Anne-Marie, 76 ans et habitante d’Istres (Bouches-du-Rhône), a reçu le courrier le 16 mai. Cette retraitée, qui éprouve quelques difficultés à se mouvoir, avait l’habitude de prendre sa voiture pour se déplacer. Mais désormais, «elle ne peut plus l’utiliser pour faire ses courses, aller chez le médecin ou dans son club de yoga», se désole son fils Christophe. «Aujourd’hui, elle est enfermée chez elle, elle ne fait plus rien, un peu comme pendant le Covid. Moi j’habite à l’étranger, ma sœur à Grenoble, il n’y a presque personne autour d’elle, elle a vraiment besoin de son autonomie, et aujourd’hui, on ne sait pas quoi faire.»
Or, cela fait quinze jours qu’Anne-Marie n’a «aucune info, que ce soit du constructeur, de son concessionnaire ou de son assurance, elle est dans le flou le plus total», indique son fils. Sur le courrier, Citroën précisait que les automobilistes devaient se rendre sur son site dédié au rappel ou scanner un QR code et «fournir des informations importantes» pour traiter leur dossier «le plus rapidement possible, et ce à titre gratuit». Même aidée par ses voisins, la retraitée ne parvient pas à se connecter. Elle est donc contrainte de se rendre, sans voiture, chez son concessionnaire pour s’inscrire à la campagne de rappel et se porter candidate pour un véhicule de remplacement. «On lui a dit qu’elle pourrait attendre encore trois semaines ou un mois avant de potentiellement recevoir une voiture de courtoisie. Elle était tellement stressée qu’elle est allée chez un deuxième concessionnaire pour vérifier qu’elle était bien inscrite», souffle Christophe.

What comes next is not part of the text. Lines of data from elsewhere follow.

(** * Dinero expense logger: a shallow embedding of [Script.js]

    The script keeps an in-memory array of expense records, fills it from a
    form, renders a total and a date-sorted list, and toggles two page
    containers.  The embedding keeps the script's names.  The browser
    built-ins the script calls ([parseFloat], [Number.prototype.toFixed],
    [new Date(string)], [Array.prototype.sort], [classList]) are written out
    in module [JS] after ECMA-262 and the DOM standard. *)

From Stdlib Require Import ZArith QArith Qround List String Ascii Bool Lia.
From Stdlib Require Import Sorting.Sorted Sorting.Permutation.
From Stdlib Require Import Floats.SpecFloat Numbers.DecimalString.
Import ListNotations.

Open Scope string_scope.
Open Scope Z_scope.

(* ================================================================== *)
(** * The JavaScript platform *)
(* ================================================================== *)

Module JS.

(** ** Numbers: IEEE 754 binary64 *)

Definition number : Type := spec_float.

Definition prec : Z := 53.
Definition emax : Z := 1024.

Definition NaN : number := S754_nan.
Definition pos_zero : number := S754_zero false.
Definition Infinity : number := S754_infinity false.

(** [x + y] on Numbers, round to nearest, ties to even. *)
Definition add (x y : number) : number := SFadd prec emax x y.

(** [ToBoolean] of a Number: [NaN], [+0] and [-0] are falsy. *)
Definition number_truthy (x : number) : bool :=
  match x with
  | S754_nan | S754_zero _ => false
  | _ => true
  end.
(** C8. A [release] whose [reset] returns pushes the object on the strong
    pool when, at the call, the strong pool is shorter than the capacity:
    [numStrongPooledRefs] grows by exactly 1 and the weak pool, hence
    [numWeakPooledRefs], is unchanged. Otherwise the reference of the
    object is added to the weak pool and the strong pool is unchanged. *)
Theorem release_stores_by_capacity (obj : Obj) (w : World) :
  let p := pool w in
  let w' := snd (release (Normal tt) obj w) in
  fst (release (Normal tt) obj w) = Normal tt
  /\ (JsArray.length (strongPool p) < maxStrongPoolSize p ->
      strongPool (pool w') = strongPool p ++ [obj]
      /\ fst (get_numStrongPooledRefs w')
         = Normal (JsArray.length (strongPool p) + 1)
      /\ weakPool (pool w') = weakPool p
      /\ fst (get_numWeakPooledRefs w') = fst (get_numWeakPooledRefs w))
  /\ (~ JsArray.length (strongPool p) < maxStrongPoolSize p ->
      weakPool (pool w') = JsSet.add WeakRef_eqb (weakPool p) (getWeakRef obj)
      /\ In (getWeakRef obj) (weakPool (pool w'))
      /\ strongPool (pool w') = strongPool p
      /\ fst (get_numStrongPooledRefs w') = fst (get_numStrongPooledRefs w)).
Proof.
  cbv zeta. rewrite release_normal. cbn [fst snd].
  pose proof (release_untrack_frame obj w) as (_ & Hp & _). cbv zeta in Hp.
  pose proof (release_store_spec obj (snd (release_untrack obj w))) as (Hsw & _).
  cbv zeta in Hsw. rewrite Hp in Hsw. cbn in Hsw.
  unfold get_numStrongPooledRefs, get_numWeakPooledRefs, strongPool_length,
    weakPool_size, read. cbn [fst].
  split; [reflexivity|].
  destruct (JsArray.length (strongPool (pool w)) <? maxStrongPoolSize (pool w)) eqn:E;
    destruct Hsw as [Hs Hw]; rewrite Hs, Hw.
  - apply Z.ltb_lt in E. split; [|intros; lia].
    intros _. rewrite length_snoc. repeat split.
  - apply Z.ltb_ge in E. split; [intros; lia|].
    intros _. repeat split. apply In_add. now right.
Qed.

Son assurance lui confirme ensuite qu’elle ne peut plus rouler, et qu’elle ne sera pas assurée en cas d’accident. «On lui a aussi donné un numéro vert… sauf qu’on appelle pendant des heures et rien ne se passe, c’est une grosse perte de temps.» Et si l’entreprise promet de prêter une voiture, deux concessionnaires contactés par Libération affirment que les stocks disponibles sont trop faibles pour répondre à la demande. Le groupe a néanmoins annoncé ce jeudi 30 mai avoir commencé à distribuer des véhicules de remplacement. 25 000 voitures devraient ainsi être disponibles pour les clients tout au long du mois de juin.
Actions en justice
Le manque de communication et de transparence regretté par Christophe et sa mère se retrouve dans la plupart des témoignages. L’affaire pourrait d’ailleurs se retrouver prochainement devant les tribunaux. Selon une information de la Provence, le cabinet de l’avocat Christophe Lèguevaques – qui mène déjà en parallèle une action collective contre Stellantis et son moteur 1.2 PureTech – plancherait sur une action collective dans le cadre de la campagne de rappel de Citroën. L’avocat envisage d’attaquer le groupe pour «trouble de jouissance» des véhicules, éventuellement pour «fraude», voire «escroquerie en bande organisée» ou même «mise en danger de la vie d’autrui», s’il s’avérait que Stellantis a «dissimulé volontairement des caractéristiques essentielles du produit».